Nicknamed “the replicator” after the fictional device in “Star Trek” that can instantly fabricate nearly any object, the Computed Axial Lithography (CAL) technology developed by LLNL and UC Berkeley is inspired by computed tomography (CT) imaging methods. CAL works by computing projections from many angles through a digital model of a target object, optimizing these projections computationally and then delivering them into a rotating volume of photosensitive resin using a digital light projector. Over time, the projected light patterns reconstruct, or build up, a 3D light dose distribution in the material, curing the object at points exceeding a light threshold while the vat of resin spins. The fully formed object materializes in mere seconds — far faster than traditional layer-by-layer 3D printing techniques — and then the vat is drained to retrieve the part.
Combining a new microscale VAM technique called micro-CAL, which uses a laser instead of an LED source, with a nanocomposite glass resin developed by the German company Glassomer and the University of Freiburg, UC Berkeley researchers reported the production of sturdy, complex microstructure glass objects with a surface roughness of just six nanometers with features down to a minimum of 50 microns.
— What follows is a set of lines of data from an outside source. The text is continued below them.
Lemma ambiguous_dna_re_iupac c : iupac c -> exists t, ambiguous_dna_re c = Ok t.
Proof.
  intros Hc; repeat (destruct Hc as [<-|Hc]; [cbn; eauto|]); destruct Hc.
Qed.

Lemma make_reg_ex_iupac w : Forall iupac w -> exists p, make_reg_ex w = Ok p.
Proof.
  intros H; apply mapM_exists; intros c Hc.
  apply ambiguous_dna_re_iupac; now apply (proj1 (Forall_forall _ _) H).
Qed.

Lemma iupac_N : iupac "N"%char.
Proof. cbn; in_list. Qed.

Lemma Forall_upper_iupac seq :
  Forall (fun c => iupac (upper_char c)) seq -> Forall iupac (upper seq).
Proof. intros H; apply Forall_map, H. Qed.

Lemma Forall_upper_iupac' seq :
  Forall (fun c => iupac (upper_char c)) seq ->
  Forall (fun c => iupac (upper_char c)) (upper seq).
Proof.
  intros H; apply Forall_map; eapply Forall_impl; [|exact H].
  intros c; now rewrite upper_char_idem.
Qed.

Lemma single_n_iupac u s : Forall iupac u -> In s (single_n u) -> Forall iupac s.
Proof.
  intros Hu Hs; apply in_map_iff in Hs as (i & <- & _).
  unfold n_at; apply Forall_app; split; [now apply Forall_firstn_str|].
  constructor; [apply iupac_N | now apply Forall_skipn_str].
Qed.

Lemma double_n_iupac u s : Forall iupac u -> In s (double_n u) -> Forall iupac s.
Proof.
  intros Hu Hs; apply in_flat_map in Hs as (i & _ & Hs).
  apply in_map_iff in Hs as (k & <- & _).
  unfold nn_at; apply Forall_app; split; [now apply Forall_firstn_str|].
  constructor; [apply iupac_N|]. apply Forall_app; split.
  - now apply Forall_firstn_str, Forall_skipn_str.
  - constructor; [apply iupac_N | now apply Forall_skipn_str].
Qed.

(** On IUPAC letters, [make_reg_ex_mm] yields its patterns for [mm <= 2]. *)
Lemma mrm_ok fuel : forall seq mm, mm <= 2 -> mm < fuel ->
  Forall (fun c => iupac (upper_char c)) seq -> exists l, mrm fuel seq mm = Ok l.
Proof.
  induction fuel as [|fuel IH]; intros seq mm Hmm Hf Hs; [lia|].
  rewrite mrm_S. replace (2 <? mm) with false by (symmetry; apply Nat.ltb_ge; lia).
  pose proof (Forall_upper_iupac _ Hs) as Hu.
  pose proof (Forall_upper_iupac' _ Hs) as Hu'.
  destruct (make_reg_ex_iupac _ Hu) as [r0 ->]; cbn [bind].
  match goal with |- context [mapM ?f (List.seq 1 mm)] =>
    destruct (mapM_exists f (List.seq 1 mm)) as [tr ->] end.
  { intros i Hi; apply in_seq in Hi.
    destruct (IH (skipn i (upper seq)) (mm - i)) as [a ->];
      [lia | lia | now apply Forall_skipn_str|]; cbn [bind].
    destruct (IH (firstn (length (upper seq) - i) (upper seq)) (mm - i)) as [b ->];
      [lia | lia | now apply Forall_firstn_str|]; cbn [bind]; eauto. }
  cbn [bind].
  destruct (1 <=? mm).
  - destruct (mapM_exists make_reg_ex (single_n (upper seq))) as [o ->];
      [intros s Hi; apply make_reg_ex_iupac; eapply single_n_iupac; eauto|].
    cbn [bind]; destruct (2 <=? mm).
    + destruct (mapM_exists make_reg_ex (double_n (upper seq))) as [t ->];
        [intros s Hi; apply make_reg_ex_iupac; eapply double_n_iupac; eauto|].
      cbn [bind]; eauto.
    + cbn [bind]; eauto.
  - cbn [bind]; destruct (2 <=? mm).
    + destruct (mapM_exists make_reg_ex (double_n (upper seq))) as [t ->];
        [intros s Hi; apply make_reg_ex_iupac; eapply double_n_iupac; eauto|].
      cbn [bind]; eauto.
    + cbn [bind]; eauto.
Qed.

(** For [mm <= 2] the only exception [make_reg_ex_mm] raises is a
    [KeyError] on a letter outside the table. *)
Lemma mrm_Err fuel : forall seq mm e, mm <= 2 -> mm < fuel ->
  mrm fuel seq mm = Err e -> exists c, e = KeyError c.
Proof.
  induction fuel as [|fuel IH]; intros seq mm e Hmm Hf H; [lia|].
  rewrite mrm_S in H. replace (2 <? mm) with false in H by (symmetry; apply Nat.ltb_ge; lia).
  apply bind_Err in H as [H|(r0 & _ & H)]; [eapply make_reg_ex_Err; eauto|].
  apply bind_Err in H as [H|(tr & _ & H)].
  { apply mapM_Err in H as (i & Hi & H); apply in_seq in Hi.
    apply bind_Err in H as [H|(a & _ & H)]; [eapply IH; [| |exact H]; lia|].
    apply bind_Err in H as [H|(b & _ & H)]; [eapply IH; [| |exact H]; lia|].
    discriminate. }
  apply bind_Err in H as [H|(o & _ & H)].
  { destruct (1 <=? mm); [|discriminate].
    apply mapM_Err in H as (s & _ & H); eapply make_reg_ex_Err; eauto. }
  apply bind_Err in H as [H|(t & _ & H)]; [|discriminate].
  destruct (2 <=? mm); [|discriminate].
  apply mapM_Err in H as (s & _ & H); eapply make_reg_ex_Err; eauto.
Qed.

Lemma check_mm_small mm : (0 <= mm <= 2)%Z -> check_mm mm = Ok (Z.to_nat mm) /\ Z.to_nat mm <= 2.
Proof.
  intros H; unfold check_mm.
  assert (mm = 0 \/ mm = 1 \/ mm = 2)%Z as [-> | [-> | ->]] by lia; cbn; split; auto.
Qed.

Lemma check_mm_large mm : (2 < mm)%Z -> check_mm mm = Err NotImplementedError.
Proof.
  intros H; unfold check_mm.
  replace (mm <? 0)%Z with false by (symmetry; apply Z.ltb_ge; lia).
  replace (mm =? 0)%Z with false by (symmetry; apply Z.eqb_neq; lia).
  replace (mm =? 1)%Z with false by (symmetry; apply Z.eqb_neq; lia).
  replace (mm =? 2)%Z with false by (symmetry; apply Z.eqb_neq; lia).
  reflexivity.
Qed.

(** C8: a mismatch count above 2 makes the matcher build fail with
    [NotImplementedError], so no pattern set is produced and no record is
    processed; [make_reg_ex_mm] itself raises it for such counts.  For 0, 1
    and 2 mismatches the build never raises [NotImplementedError] (its only
    possible exception is a [KeyError] on a primer letter outside the IUPAC
    table) and, for primers over the IUPAC letters (any case), it succeeds
    with the primer count and a pattern set. *)
Theorem C8_mismatch_limit (rcf : str -> str) (primers : list str) (rc : bool) :
  (forall mm, (2 < mm)%Z ->
     build_matcher rcf primers mm rc = Err NotImplementedError /\
     forall (R : Type) step (records : list R),
       clip_main step rcf primers mm rc records = Err NotImplementedError) /\
  (forall seq m, 2 < m -> make_reg_ex_mm seq m = Err NotImplementedError) /\
  (forall mm e, (0 <= mm <= 2)%Z -> build_matcher rcf primers mm rc = Err e ->
     exists c, e = KeyError c) /\
  (forall mm, (0 <= mm <= 2)%Z ->
     Forall (fun p => Forall (fun c => iupac (upper_char c)) (if rc then rcf p else p))
       primers ->
     exists alts, build_matcher rcf primers mm rc = Ok (length primers, alts)).
Proof.
  split; [|split; [|split]].
  - intros mm H; unfold clip_main, build_matcher; rewrite check_mm_large by exact H.
    split; reflexivity.
  - intros seq m H; apply mrm_too_many, H.
  - intros mm e H Hb; unfold build_matcher in Hb.
    destruct (check_mm_small _ H) as [Hc Hle]; rewrite Hc in Hb; cbn [bind] in Hb.
    unfold load_primers_as_re in Hb.
    apply bind_Err in Hb as [Hb|(ps & _ & Hb)]; [|discriminate].
    apply mapM_Err in Hb as (p & _ & Hb).
    unfold make_reg_ex_mm in Hb; eapply mrm_Err; [| |exact Hb]; lia.
  - intros mm H Hp; unfold build_matcher.
    destruct (check_mm_small _ H) as [Hc Hle]; rewrite Hc; cbn [bind].
    unfold load_primers_as_re.
    match goal with |- context [mapM ?f primers] =>
      destruct (mapM_exists f primers) as [ps ->] end.
    + intros p Hin; apply mrm_ok; [lia | lia|].
      exact (proj1 (Forall_forall _ _) Hp p Hin).
    + cbn [bind]; eauto.
Qed.

Lemma C8_witness :
  (3 > 2)%Z /\ (0 <= 1 <= 2)%Z /\
  build_matcher (fun x => x) [S_ "CCGACTCGAG"] 3 false = Err NotImplementedError /\
  exists alts, build_matcher (fun x => x) [S_ "CCGACTCGAG"] 1 false = Ok (1, alts).
Proof.
  split; [lia|]. split; [lia|]. split.
  - apply (proj1 (proj1 (C8_mismatch_limit (fun x => x) [S_ "CCGACTCGAG"] false) 3%Z
                            ltac:(lia))).
  - apply (proj2 (proj2 (proj2 (C8_mismatch_limit (fun x => x) [S_ "CCGACTCGAG"] false)))
             1%Z ltac:(lia)).
    cbn; forall_acgt.
Defined.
UC Berkeley Associate Professor of Mechanical Engineering Hayden Taylor, the project’s Principal Investigator, said the micro-CAL process, which produces a higher dose of light and cures 3D objects faster and at higher resolution, combined with the nanocomposite resins characterized at LLNL proved a “perfect match for each other,” creating “striking results in the strength of the printed objects.”
The team compared the breaking strength of glass built with micro CAL against objects of the same size made by a more conventional layer-based printing process. The team found the breaking loads of CAL-printed structures were more tightly clustered together, meaning that researchers could have more confidence in in the breaking load of CAL-printed components over conventional techniques.
For the past several years, the LLNL/ UC Berkeley VAM collaboration has experimented with different resins and materials to create intricate objects. The latest advancement stems from a study with UC Berkeley to discover new classes of versatile materials that could expand the range of chemistries and material properties achievable through the VAM method.
According to the researchers. VAM-printed glass could impact solid-glass devices with microscopic features, produce optical components with more geometric freedom and at higher speeds and could potentially enable new functions or lower-cost products.
Real-world applications could include micro-optics in high-quality cameras, consumer electronics, biomedical imaging, chemical sensors, virtual-reality headsets, advanced microscopes and microfluidics with challenging 3D geometries such as “lab-on-a-chip” applications (where microscopic channels are needed for medical diagnostics), fundamental scientific studies, nanomaterial manufacturing, and drug screening.